Pope Francis confessed his love for the Russian and Ukrainian peoples and affirmed that the Holy See is “doing what it must do” to resolve the Ukrainian crisis peacefully.
“I have high regard for the Russian people, for Russian humanism. Suffice it to think of Dostoyevsky, who still inspires our Christianity. I have a love for the Russian people and also for the Ukrainian people,” the pontiff said Sunday during a press conference aboard a plane en route to Rome at the conclusion of his apostolic trip to Bahrain.
“I am between two peoples that I love,” Askanews news agency quoted the pope as saying.

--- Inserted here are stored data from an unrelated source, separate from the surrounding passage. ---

(* ===== verification/ElevationHook.v ===== *)
(** * The request that grants an elevation

    [AdminElevations] of [mcp/admin_elevations.py]: the operator's hook presents a token of the
    family [elevate] and names a session; the connections are the ones that the registry
    attributes to this session, read under its lock, never those of the request.  The
    answer of the token bucket is an argument; the text of an answer and its log lines are not
    modelled; the nesting of the body stays within the recursion limit. *)
From S2P Require Import Prelude PyStr PySort PyTime PyJson Codec Delivery Tickets Desk Capture Credentials Verifier HttpGuard.

Definition _MAX_BODY_BYTES : Z := 4096.

(** The answers: the refusals of the transport and of the registry, a malformed request, a grant. *)
Inductive HookAnswer :=
  | TransportRefusal (reason : string)
  | BusinessRefusal (reason : string)
  | Malformed (status : Z) (error : string)
  | Granted (elevation_id : uuid) (expires_at : datetime) (connection_count : Z) (excluded_client_ids : list (list Z)) (excluded_connection_count : Z).
Notation hres A := (result HookAnswer A).

Definition ELEVATION_REFUSAL_STATUSES : list (string * Z) :=
  [("session_not_open", 409); ("session_not_operator", 409); ("no_attributed_connection", 409); ("no_elevatable_connection", 409); ("invalid_window", 422)]%string.

(** A request: its headers, the chunks of its body, and whether the body came to its end in time. *)
Record HookRequest := { hk_authorization : list (list Z); hk_chunks : list (list Z); hk_complete : bool }.

Fixpoint read_body (chunks : list (list Z)) (complete : bool) (body : list Z) : hres (list Z) :=
  match chunks with
  | [] => if complete then Ok body else Err (Malformed 422 "invalid_request")
  | chunk :: chunks =>
      if _MAX_BODY_BYTES <? lenZ body + lenZ chunk then Err (Malformed 413 "body_too_large") else read_body chunks complete (body ++ chunk)
  end.

Section Hook.
Context `{UnicodeDecimal} (scan : forall A, list A -> list A).

(** The session, the reason and the duration that a body asks for; [None] is [invalid_request]. *)
Definition parse_request (body : list Z) : option (uuid * list Z * pyval) :=
  match json_loads body with
  | Some (PDict d) =>
      if all (fun k => bool_decide (k ∈ [KStr (py "session_id"); KStr (py "ttl_seconds"); KStr (py "reason")])) (ad_keys d) then
        session ← match ad_get (KStr (py "session_id")) d with Some (PStr s) => uuid_of s | _ => None end;
        reason ← match ad_get (KStr (py "reason")) d with Some (PStr s) => if negb (blank s) && (lenZ s <=? 200) then Some s else None | _ => None end;
        Some (session, reason, default (PInt 3600) (ad_get (KStr (py "ttl_seconds")) d))
      else None
  | _ => None
  end.
Definition ttl_of (x : pyval) : hres Z :=
  match x with
  | PInt n => if (0 <? n) && (n <=? 14400) then Ok n else Err (BusinessRefusal "invalid_window")
  | _ => Err (BusinessRefusal "invalid_window")
  end.

(** The attributed connections of a session. *)
Definition attributed_links (d : Desk) (session_id : uuid) : list ConnectionRow :=
  bfilter (fun c => (cx_session_id c =? session_id) && negb (is_none (cx_client_id c))) (dk_connections d).
(** The transaction of the handler. *)
Definition grant_locked (v : Vault) (at_ : datetime) (id aid : Z) (now : datetime) (allowed : list (list Z)) (client_id : list Z)
    (session_id : uuid) (reason : list Z) (ttl : Z) : vres (ElevationRow * Vault) :=
  owner ← match session_of (va_desk v) session_id with
          | Some s => if is_open s then Ok s else Err (ClientCredentialError "session_not_open")
          | None => Err (ClientCredentialError "session_not_open")
          end;
  _ ← credential_check (negb (is_agent owner)) "session_not_operator";
  let rows := scan _ (attributed_links (va_desk v) session_id) in
  let connections := map cx_connection_id rows in
  _ ← credential_check (negb (bool_decide (connections = []))) "no_attributed_connection";
  _ ← credential_check (any (fun c => match cx_client_id c with Some client => bool_decide (client ∈ allowed) | None => false end) rows) "no_elevatable_connection";
  expires ← map_err (fun _ => CredCrash) (dt_add_seconds now ttl);
  grant_elevation v at_ id aid session_id connections expires client_id reason now allowed ByHook (Some client_id).

(** How an error of the registry is answered. *)
Definition hook_refusal (e : credential_error) : HookAnswer :=
  match e with
  | ClientCredentialError code =>
      let code := if bool_decide (code = "unknown_session"%string) then "session_not_open"%string else code in
      if is_none (ad_get code ELEVATION_REFUSAL_STATUSES) then TransportRefusal "registry_unavailable" else BusinessRefusal code
  | CredCrash => TransportRefusal "registry_unavailable"
  end.

(** What a request asks for, once its token was verified and its body read. *)
Definition decode_request (verified : verdict VerifiedPrincipal) (admits : bool) (q : HookRequest) : hres (list Z * uuid * list Z * Z) :=
  _ ← ensure (negb (is_none (bearer_token (hk_authorization q)))) (TransportRefusal "missing_token");
  p ← map_err TransportRefusal verified;
  _ ← ensure (bool_decide (py "elevate" ∈ vp_families p)) (TransportRefusal "family_denied");
  _ ← ensure admits (TransportRefusal "rate_limited");
  body ← read_body (hk_chunks q) (hk_complete q) [];
  '(session, reason, ttl) ← match parse_request body with Some x => Ok x | None => Err (Malformed 422 "invalid_request") end;
  n ← ttl_of ttl;
  Ok (vp_client_id p, session, reason, n).

(** [handle]: the answer, and the registry after it. *)
Definition handle (v : Vault) (at_ : datetime) (id aid : Z) (now : datetime) (allowed : list (list Z)) (verified : verdict VerifiedPrincipal)
    (admits : bool) (q : HookRequest) : HookAnswer * Vault :=
  match decode_request verified admits q with
  | Err a => (a, v)
  | Ok (client, session, reason, ttl) =>
      match grant_locked v at_ id aid now allowed client session reason ttl with
      | Ok (row, v') =>
          (Granted (ew_id row) (ew_expires_at row) (lenZ (ew_connection_ids row)) (sorted_by (fun c => c) (ew_excluded_client_ids row)) (ew_excluded_connection_count row), v')
      | Err e => (hook_refusal e, v)
      end
  end.
End Hook.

The pontiff again recalled how he visited the Russian embassy in the Vatican the day after hostilities began in Ukraine, how he expressed his desire to go to Russia, and how he spoke twice by phone with Ukrainian President Vladimir Zelensky.

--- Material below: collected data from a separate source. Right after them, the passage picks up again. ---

(* ===== verification/GateGraph.v ===== *)
(** * Dependencies of gates: the search for a cycle

    [acyclic_or_refuse] of [models/programme.py], a depth-first search that marks the keys it has
    opened and closed, on a dictionary of dependencies.  It ends, with enough fuel that the graph
    itself bounds, and refuses exactly the graphs whose transitive closure is not irreflexive. *)
From S2P Require Import Prelude PyStr Delivery.

Notation graph := (list (list Z * list (list Z))).

(** What stops a search: a cycle through a key; the fuel never does. *)
Inductive visit_error := Cycle (key : list Z) | OutOfFuel.
(** The marks: 1 while the key is open, 2 when it is closed. *)
Notation marks := (list (list Z * Z)).

Fixpoint visit (fuel : nat) (g : graph) (state : marks) (key : list Z) : result visit_error marks :=
  match fuel with
  | O => Err OutOfFuel
  | S fuel =>
      if bool_decide (ad_get key state = Some 1) then Err (Cycle key)
      else if bool_decide (ad_get key state = Some 2) then Ok state
      else
        state ← foldM (visit fuel g) (default [] (ad_get key g)) (ad_set key 1 state);
        Ok (ad_set key 2 state)
  end.

(** Every key a search can meet. *)
Definition universe (g : graph) : list (list Z) := ad_keys g ++ concat (map snd g).
Definition search (g : graph) : result visit_error marks := foldM (visit (S (length (universe g))) g) (ad_keys g) [].
(** [acyclic_or_refuse]: whether it raises [dependency_cycle]. *)
Definition acyclic_or_refuse (g : graph) : bool := is_ok (search g).

(** ** Edges *)

Definition edge (g : graph) (k k' : list Z) : Prop := k' ∈ default [] (ad_get k g).
Definition acyclic (g : graph) : Prop := forall k, ~ tc (edge g) k k.

Lemma edge_universe g k k' : edge g k k' -> k' ∈ universe g.
Proof.
  unfold edge, universe. destruct (ad_get k g) as [deps|] eqn:E; cbn; [|by intros ?%elem_of_nil]. intros D. apply elem_of_app. right.
  apply elem_of_concat. exists deps. split; [|done]. apply list_elem_of_fmap. exists (k, deps). split; [done|]. by apply ad_get_elem.
Qed.

(** Keys without a mark. *)
Definition unmarked (g : graph) (state : marks) : nat := length (bfilter (fun k => is_none (ad_get k state)) (universe g)).

Lemma unmarked_le (l : list (list Z)) (s s' : marks) : (forall k, ad_get k s' = None -> ad_get k s = None) ->
  (length (bfilter (fun k => is_none (ad_get k s')) l) <= length (bfilter (fun k => is_none (ad_get k s)) l))%nat.
Proof.
  intros M. induction l as [|k l IH]; [done|]. cbn. destruct (ad_get k s') eqn:E; cbn; [destruct (is_none (ad_get k s)); cbn; lia|].
  rewrite (M k E). cbn. lia.
Qed.
Lemma unmarked_set g s k v : k ∈ universe g -> ad_get k s = None -> (unmarked g (ad_set k v s) < unmarked g s)%nat.
Proof.
  intros K N. unfold unmarked. induction (universe g) as [|x l IH]; [by apply elem_of_nil in K|]. cbn.
  assert (forall y, ad_get y (ad_set k v s) = None -> ad_get y s = None) as M by (intros y; rewrite ad_get_set; by case_decide).
  pose proof (unmarked_le l s (ad_set k v s) M) as Le. rewrite ad_get_set. destruct (decide (x = k)) as [->|D].
  - rewrite N. cbn. lia.
  - apply elem_of_cons in K as [->|K]; [done|]. specialize (IH K). destruct (is_none (ad_get x s)); cbn; lia.
Qed.

(** ** The invariant of the search *)

(** A closed key has only closed successors, and is on no cycle. *)
Record searched (g : graph) (s : marks) : Prop := {
  sd_closed : forall k k', ad_get k s = Some 2 -> edge g k k' -> ad_get k' s = Some 2;
  sd_acyclic : forall k, ad_get k s = Some 2 -> ~ tc (edge g) k k;
  sd_marks : forall k v, ad_get k s = Some v -> v = 1 \/ v = 2 }.
(** The open keys are the same, and the closed ones stay. *)
Definition extends (s s' : marks) : Prop :=
  (forall k, ad_get k s = Some 1 <-> ad_get k s' = Some 1) /\ forall k, ad_get k s = Some 2 -> ad_get k s' = Some 2.

Lemma extends_refl s : extends s s.
Proof. by split. Qed.
Lemma extends_trans a b c : extends a b -> extends b c -> extends a c.
Proof. intros [A1 A2] [B1 B2]. split; [intros k; by rewrite A1|auto]. Qed.
Lemma extends_unmarked g s s' : searched g s -> extends s s' -> (unmarked g s' <= unmarked g s)%nat.
Proof.
  intros Sd [E1 E2]. apply unmarked_le. intros k N. destruct (ad_get k s) as [v|] eqn:E; [|done].
  destruct (sd_marks _ _ Sd k v E) as [-> | ->]; [apply E1 in E; congruence|apply E2 in E; congruence].
Qed.
Lemma closed_reach g s k k' : searched g s -> tc (edge g) k k' -> ad_get k s = Some 2 -> ad_get k' s = Some 2.
Proof. intros Sd T. induction T as [k k' E|k k1 k' E _ IH]; intros K; [by eapply sd_closed|]. by eapply IH, sd_closed. Qed.

Lemma tc_first {A} (R : relation A) a b : tc R a b -> exists c, R a c /\ (c = b \/ tc R c b).
Proof. intros T. destruct T as [a b E|a c b E T]; [exists b|exists c]; auto. Qed.

(** What a visit answers, on a path from every open key. *)
Definition visited (g : graph) (s : marks) (key : list Z) (r : result visit_error marks) : Prop :=
  match r with
  | Ok s' => searched g s' /\ extends s s' /\ ad_get key s' = Some 2
  | Err (Cycle _) => ~ acyclic g
  | Err OutOfFuel => False
  end.

(** The successors of a key that was just opened, one after the other. *)
Lemma visits_visited g fuel key : (forall s k, searched g s -> k ∈ universe g -> (forall o, ad_get o s = Some 1 -> tc (edge g) o k) -> (unmarked g s < fuel)%nat -> visited g s k (visit fuel g s k)) ->
  forall deps s, searched g s -> (forall d, d ∈ deps -> edge g key d) -> (forall o, ad_get o s = Some 1 -> o = key \/ tc (edge g) o key) -> (unmarked g s < fuel)%nat ->
  match foldM (visit fuel g) deps s with
  | Ok s' => searched g s' /\ extends s s' /\ forall d, d ∈ deps -> ad_get d s' = Some 2
  | Err (Cycle _) => ~ acyclic g
  | Err OutOfFuel => False
  end.
Proof.
  intros IH deps. induction deps as [|d deps IHd]; intros s Sd De Op F; cbn; [split_and!; [done|apply extends_refl|by intros d ?%elem_of_nil]|].
  assert (edge g key d) as Ed by (apply De; by left).
  assert (visited g s d (visit fuel g s d)) as V.
  { apply IH; [done|by eapply edge_universe| |done]. intros o O. destruct (Op o O) as [->|T]; [by apply tc_once|]. by eapply tc_r. }
  destruct (visit fuel g s d) as [s1|e]; cbn in V |- *; [|done]. destruct V as (Sd1 & X1 & D1).
  specialize (IHd s1 Sd1). destruct (foldM (visit fuel g) deps s1) as [s2|e]; [|apply IHd]; [|intros x X; apply De; by right|..].
  - destruct IHd as (Sd2 & X2 & D2); [intros x X; apply De; by right|intros o O; by apply Op, X1|pose proof (extends_unmarked g s s1 Sd X1); lia|].
    split_and!; [done|by eapply extends_trans|]. intros x [->|X]%elem_of_cons; [by apply X2|by apply D2].
  - intros o O. by apply Op, X1.
  - pose proof (extends_unmarked g s s1 Sd X1). lia.
Qed.

Lemma visit_visited g fuel : forall s key, searched g s -> key ∈ universe g -> (forall o, ad_get o s = Some 1 -> tc (edge g) o key) -> (unmarked g s < fuel)%nat ->
  visited g s key (visit fuel g s key).
Proof.
  induction fuel as [|fuel IH]; intros s key Sd U Op F; [lia|]. cbn. case_bool_decide as O; [intros A; apply (A key), Op, O|]. case_bool_decide as C; [by split_and!; [|apply extends_refl|]|].
  assert (ad_get key s = None) as N. { destruct (ad_get key s) as [v|] eqn:E; [|done]. destruct (sd_marks _ _ Sd key v E); congruence. }
  assert (searched g (ad_set key 1 s)) as Sd1.
  { split.
    - intros k k'. rewrite !ad_get_set. case_decide; [done|]. intros K E. pose proof (sd_closed _ _ Sd k k' K E). case_decide; [congruence|done].
    - intros k. rewrite ad_get_set. case_decide; [done|]. apply Sd.
    - intros k v. rewrite ad_get_set. case_decide; [intros [= <-]; by left|by apply Sd]. }
  pose proof (visits_visited g fuel key IH (default [] (ad_get key g)) (ad_set key 1 s) Sd1 (fun d D => D)) as V.
  assert (forall o, ad_get o (ad_set key 1 s) = Some 1 -> o = key \/ tc (edge g) o key) as Op1 by (intros o; rewrite ad_get_set; case_decide; [by left|right; by apply Op]).
  specialize (V Op1). pose proof (unmarked_set g s key 1 U N). specialize (V ltac:(lia)).
  destruct (foldM _ _ _) as [s2|[]]; [|exact V|exact V]. destruct V as (Sd2 & [E1 E2] & Cl). cbn.
  assert (ad_get key s2 = Some 1) as K2 by (apply E1; rewrite ad_get_set; by rewrite decide_True).
  split_and!; [split|split|].
  - intros k k'. rewrite !ad_get_set. destruct (decide (k' = key)) as [->|D']; [done|]. case_decide as D; [subst k; intros _ E; by apply Cl|]. intros K E. by apply (sd_closed _ _ Sd2 k k').
  - intros k. rewrite ad_get_set. case_decide as D; [subst k|by apply Sd2]. intros _ (y & E & [->|T])%tc_first.
    + specialize (Cl key E). congruence.
    + pose proof (closed_reach g s2 y key Sd2 T (Cl y E)). congruence.
  - intros k v. rewrite ad_get_set. case_decide; [intros [= <-]; by right|by apply Sd2].
  - intros k. rewrite ad_get_set. case_decide as D; [subst k; rewrite N; done|]. rewrite <- E1, ad_get_set. by rewrite decide_False.
  - intros k K. rewrite ad_get_set. case_decide as D; [done|]. apply E2. rewrite ad_get_set. by rewrite decide_False.
  - rewrite ad_get_set. by rewrite decide_True.
Qed.

(** The search from every key. *)
Lemma search_spec g : match search g with
  | Ok s => forall k, k ∈ ad_keys g -> ~ tc (edge g) k k
  | Err (Cycle _) => ~ acyclic g
  | Err OutOfFuel => False
  end.
Proof.
  unfold search. set (fuel := S (length (universe g))).
  assert (forall s, (unmarked g s < fuel)%nat) as F by (intros s; subst fuel; unfold unmarked; pose proof (bfilter_length (fun x => is_none (ad_get x s)) (universe g)); lia).
  clearbody fuel.
  assert (forall keys s, searched g s -> (forall o, ad_get o s <> Some 1) -> (forall k, k ∈ keys -> k ∈ universe g) ->
    match foldM (visit fuel g) keys s with
    | Ok s' => searched g s' /\ (forall k, ad_get k s = Some 2 -> ad_get k s' = Some 2) /\ forall k, k ∈ keys -> ad_get k s' = Some 2
    | Err (Cycle _) => ~ acyclic g
    | Err OutOfFuel => False
    end) as All.
  { induction keys as [|k keys IH]; intros s Sd No U; cbn; [split_and!; [done|done|by intros k ?%elem_of_nil]|].
    assert (visited g s k (visit fuel g s k)) as V.
    { apply visit_visited; [done|apply U; by left|intros o O; by destruct (No o)|apply F]. }
    destruct (visit fuel g s k) as [s1|e]; cbn in V |- *; [|done]. destruct V as (Sd1 & [X1 X2] & K1).
    specialize (IH s1 Sd1 ltac:(intros o O; by apply X1, No in O) ltac:(intros x X; apply U; by right)). destruct (foldM (visit fuel g) keys s1) as [s2|e]; [|done].
    destruct IH as (Sd2 & Y2 & D2). split_and!; [done|auto|]. intros x [->|X]%elem_of_cons; auto. }
  specialize (All (ad_keys g) []). destruct (foldM (visit fuel g) (ad_keys g) []) as [s|e]; cbn.
  - destruct All as (Sd & _ & Cl); [split; done|done|intros k K; by apply elem_of_app; left|]. intros k K. by apply (sd_acyclic _ _ Sd), Cl.
  - apply All; [split; done|done|]. intros k K. by apply elem_of_app; left.
Qed.

(** The check decides acyclicity. *)
Lemma acyclic_or_refuse_spec g : acyclic_or_refuse g = true <-> acyclic g.
Proof.
  unfold acyclic_or_refuse. pose proof (search_spec g) as S. destruct (search g) as [s|[k|]]; cbn; [|by split|by split].
  split; [|done]. intros _ k T. assert (k ∈ ad_keys g) as K; [|by apply (S k)]. clear S.
  apply tc_first in T as (k' & E & _). unfold edge in E. destruct (ad_get k g) as [deps|] eqn:G; [|by apply elem_of_nil in E].
  apply ad_get_elem in G. apply list_elem_of_fmap. by exists (k, deps).
Qed.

“Work is being done on rapprochement, on finding solutions. The Holy See is doing what it has to do. And for the release of prisoners. But that’s what we always do,” he noted.
Pope Francis noted with pain the brutality of the fighting. He stressed, however, that “cruelty is not peculiar to the Russian people.”
“The Russian people are great. And this applies to mercenaries and soldiers who go to war as to lust,” he said.
The pontiff reiterated that humanity is now dealing with World War III. In this regard, he recalled acute conflicts in Yemen, Myanmar, Ethiopia, Syria and Lebanon.
“We are at war everywhere. And now it touches us close, in Europe,” the pope stressed.
“The greatest calamity today is the production of weapons. If weapons were not produced within a year, world hunger would end,” he noted.
During his pastoral trip to Bahrain, Pope Francis repeatedly urged prayer for peace in Ukraine. The pontiff’s thirty-ninth foreign trip lasted from Nov. 3 to Nov. 6. He became the first pope to visit the Kingdom of Bahrain, whose state religion is Islam.